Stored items

Content starts

Lemma obj_find_Forall (P : json -> Prop) k v m :
  Forall (fun kv => P kv.2) m -> obj_find k m = Some v -> P v.
Proof.
  induction 1 as [|[k1 v1] m ?? IH]; simpl; [done|].
  destruct (String.eqb k k1); naive_solver.
Qed.

(** ** Preservation of well-formedness *)

Lemma json_wf_object m :
  json_wf (JObject m) = true <->
  sorted_keys m = true /\ Forall (fun kv => json_wf kv.2 = true) m.
Proof.
  simpl. rewrite andb_true_iff. rewrite forallb_forall, <- List.Forall_forall. done.
Qed.

Lemma json_wf_array l : json_wf (JArray l) = true <-> Forall (fun j => json_wf j = true) l.
Proof. simpl. by rewrite forallb_forall, <- List.Forall_forall. Qed.

Lemma json_wf_insert k v m :
  json_wf (JObject m) = true -> json_wf v = true ->
  json_wf (JObject (obj_insert k v m)) = true.
Proof.
  rewrite !json_wf_object. intros [? ?] ?. split; [by apply sorted_keys_insert|].
  by apply obj_insert_Forall.
Qed.

Lemma json_wf_erase k m :
  json_wf (JObject m) = true -> json_wf (JObject (obj_erase k m)) = true.
Proof.
  rewrite !json_wf_object. intros [? ?].
  split; [by apply sorted_keys_erase|by apply obj_erase_Forall].
Qed.

Lemma json_wf_find k j v : json_wf j = true -> find k j = Some v -> json_wf v = true.
Proof.
  destruct j; simpl find; try done. rewrite json_wf_object. intros [_ ?].
  by apply (obj_find_Forall (fun j => json_wf j = true)).
Qed.

Lemma json_wf_set_if b k v m :
  json_wf (JObject m) = true -> json_wf v = true ->
  json_wf (JObject (obj_set_if b k v m)) = true.
Proof. destruct b; simpl obj_set_if; [apply json_wf_insert|done]. Qed.

Lemma json_wf_update k f m :
  json_wf (JObject m) = true ->
  (forall v, obj_find k m = Some v -> json_wf v = true -> json_wf (f v) = true) ->
  json_wf (JObject (obj_update k f m)) = true.
Proof.
  intros Hm Hf. unfold obj_update. destruct (obj_find k m) as [v|] eqn:E; [|done].
  pose proof (json_wf_find k (JObject m) v Hm E) as Hv.
  apply json_wf_object in Hm as [Hs Hm]. apply json_wf_object.
  rewrite sorted_keys_replace. split; [done|]. apply obj_replace_Forall; [|done].
  intros k'. simpl. auto.
Qed.

#[export] Hint Resolve json_wf_insert json_wf_erase json_wf_find json_wf_set_if : msc.

(** ** Running modifiers *)

Lemma run_set_key k v m : set_key k v (JObject m) = (Ok tt, JObject (obj_insert k v m)).
Proof. reflexivity. Qed.
Lemma run_bind_set_key {B} k v m (f : unit -> M json B) :
  bind (set_key k v) f (JObject m) = f tt (JObject (obj_insert k v m)).
Proof. reflexivity. Qed.
Lemma run_when_set b k v m :
  when b (set_key k v) (JObject m) = (Ok tt, JObject (obj_set_if b k v m)).
Proof. by destruct b. Qed.
Lemma run_bind_when_set {B} b k v m (f : unit -> M json B) :
  bind (when b (set_key k v)) f (JObject m) = f tt (JObject (obj_set_if b k v m)).
Proof. by destruct b. Qed.
Lemma run_when_erase o k m :
  obj_find k m = o ->
  when (bool_decide (is_Some o)) (erase_key k) (JObject m) = (Ok tt, JObject (obj_erase k m)).
Proof.
  intros <-. case_bool_decide as H; [done|]. rewrite obj_erase_id; [done|].
  by apply eq_None_not_Some.
Qed.
Lemma run_at_it {A} k (f : M json A) m v r v' :
  obj_find k m = Some v -> f v = (r, v') ->
  at_it k f (JObject m) = (r, JObject (obj_replace k v' m)).
Proof. intros Hk Hf. unfold at_it. by rewrite Hk, Hf. Qed.

#[export] Hint Rewrite @run_set_key @run_bind_set_key @run_when_set @run_bind_when_set
  : msc_run.
#[global] Arguments json_wf : simpl never.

Content ends

PROBLEM »
Copy the records word for word.

RESULT OF THIS EXERCISE »
Lemma obj_find_Forall (P : json -> Prop) k v m :
  Forall (fun kv => P kv.2) m -> obj_find k m = Some v -> P v.
Proof.
  induction 1 as [|[k1 v1] m ?? IH]; simpl; [done|].
  destruct (String.eqb k k1); naive_solver.
Qed.

(** ** Preservation of well-formedness *)

Lemma json_wf_object m :
  json_wf (JObject m) = true <->
  sorted_keys m = true /\ Forall (fun kv => json_wf kv.2 = true) m.
Proof.
  simpl. rewrite andb_true_iff. rewrite forallb_forall, <- List.Forall_forall. done.
Qed.

Lemma json_wf_array l : json_wf (JArray l) = true <-> Forall (fun j => json_wf j = true) l.
Proof. simpl. by rewrite forallb_forall, <- List.Forall_forall. Qed.

Lemma json_wf_insert k v m :
  json_wf (JObject m) = true -> json_wf v = true ->
  json_wf (JObject (obj_insert k v m)) = true.
Proof.
  rewrite !json_wf_object. intros [? ?] ?. split; [by apply sorted_keys_insert|].
  by apply obj_insert_Forall.
Qed.

Lemma json_wf_erase k m :
  json_wf (JObject m) = true -> json_wf (JObject (obj_erase k m)) = true.
Proof.
  rewrite !json_wf_object. intros [? ?].
  split; [by apply sorted_keys_erase|by apply obj_erase_Forall].
Qed.

Lemma json_wf_find k j v : json_wf j = true -> find k j = Some v -> json_wf v = true.
Proof.
  destruct j; simpl find; try done. rewrite json_wf_object. intros [_ ?].
  by apply (obj_find_Forall (fun j => json_wf j = true)).
Qed.

Lemma json_wf_set_if b k v m :
  json_wf (JObject m) = true -> json_wf v = true ->
  json_wf (JObject (obj_set_if b k v m)) = true.
Proof. destruct b; simpl obj_set_if; [apply json_wf_insert|done]. Qed.

Lemma json_wf_update k f m :
  json_wf (JObject m) = true ->
  (forall v, obj_find k m = Some v -> json_wf v = true -> json_wf (f v) = true) ->
  json_wf (JObject (obj_update k f m)) = true.
Proof.
  intros Hm Hf. unfold obj_update. destruct (obj_find k m) as [v|] eqn:E; [|done].
  pose proof (json_wf_find k (JObject m) v Hm E) as Hv.
  apply json_wf_object in Hm as [Hs Hm]. apply json_wf_object.
  rewrite sorted_keys_replace. split; [done|]. apply obj_replace_Forall; [|done].
  intros k'. simpl. auto.
Qed.

#[export] Hint Resolve json_wf_insert json_wf_erase json_wf_find json_wf_set_if : msc.

(** ** Running modifiers *)

Lemma run_set_key k v m : set_key k v (JObject m) = (Ok tt, JObject (obj_insert k v m)).
Proof. reflexivity. Qed.
Lemma run_bind_set_key {B} k v m (f : unit -> M json B) :
  bind (set_key k v) f (JObject m) = f tt (JObject (obj_insert k v m)).
Proof. reflexivity. Qed.
Lemma run_when_set b k v m :
  when b (set_key k v) (JObject m) = (Ok tt, JObject (obj_set_if b k v m)).
Proof. by destruct b. Qed.
Lemma run_bind_when_set {B} b k v m (f : unit -> M json B) :
  bind (when b (set_key k v)) f (JObject m) = f tt (JObject (obj_set_if b k v m)).
Proof. by destruct b. Qed.
Lemma run_when_erase o k m :
  obj_find k m = o ->
  when (bool_decide (is_Some o)) (erase_key k) (JObject m) = (Ok tt, JObject (obj_erase k m)).
Proof.
  intros <-. case_bool_decide as H; [done|]. rewrite obj_erase_id; [done|].
  by apply eq_None_not_Some.
Qed.
Lemma run_at_it {A} k (f : M json A) m v r v' :
  obj_find k m = Some v -> f v = (r, v') ->
  at_it k f (JObject m) = (r, JObject (obj_replace k v' m)).
Proof. intros Hk Hf. unfold at_it. by rewrite Hk, Hf. Qed.

#[export] Hint Rewrite @run_set_key @run_bind_set_key @run_when_set @run_bind_when_set
  : msc_run.
#[global] Arguments json_wf : simpl never.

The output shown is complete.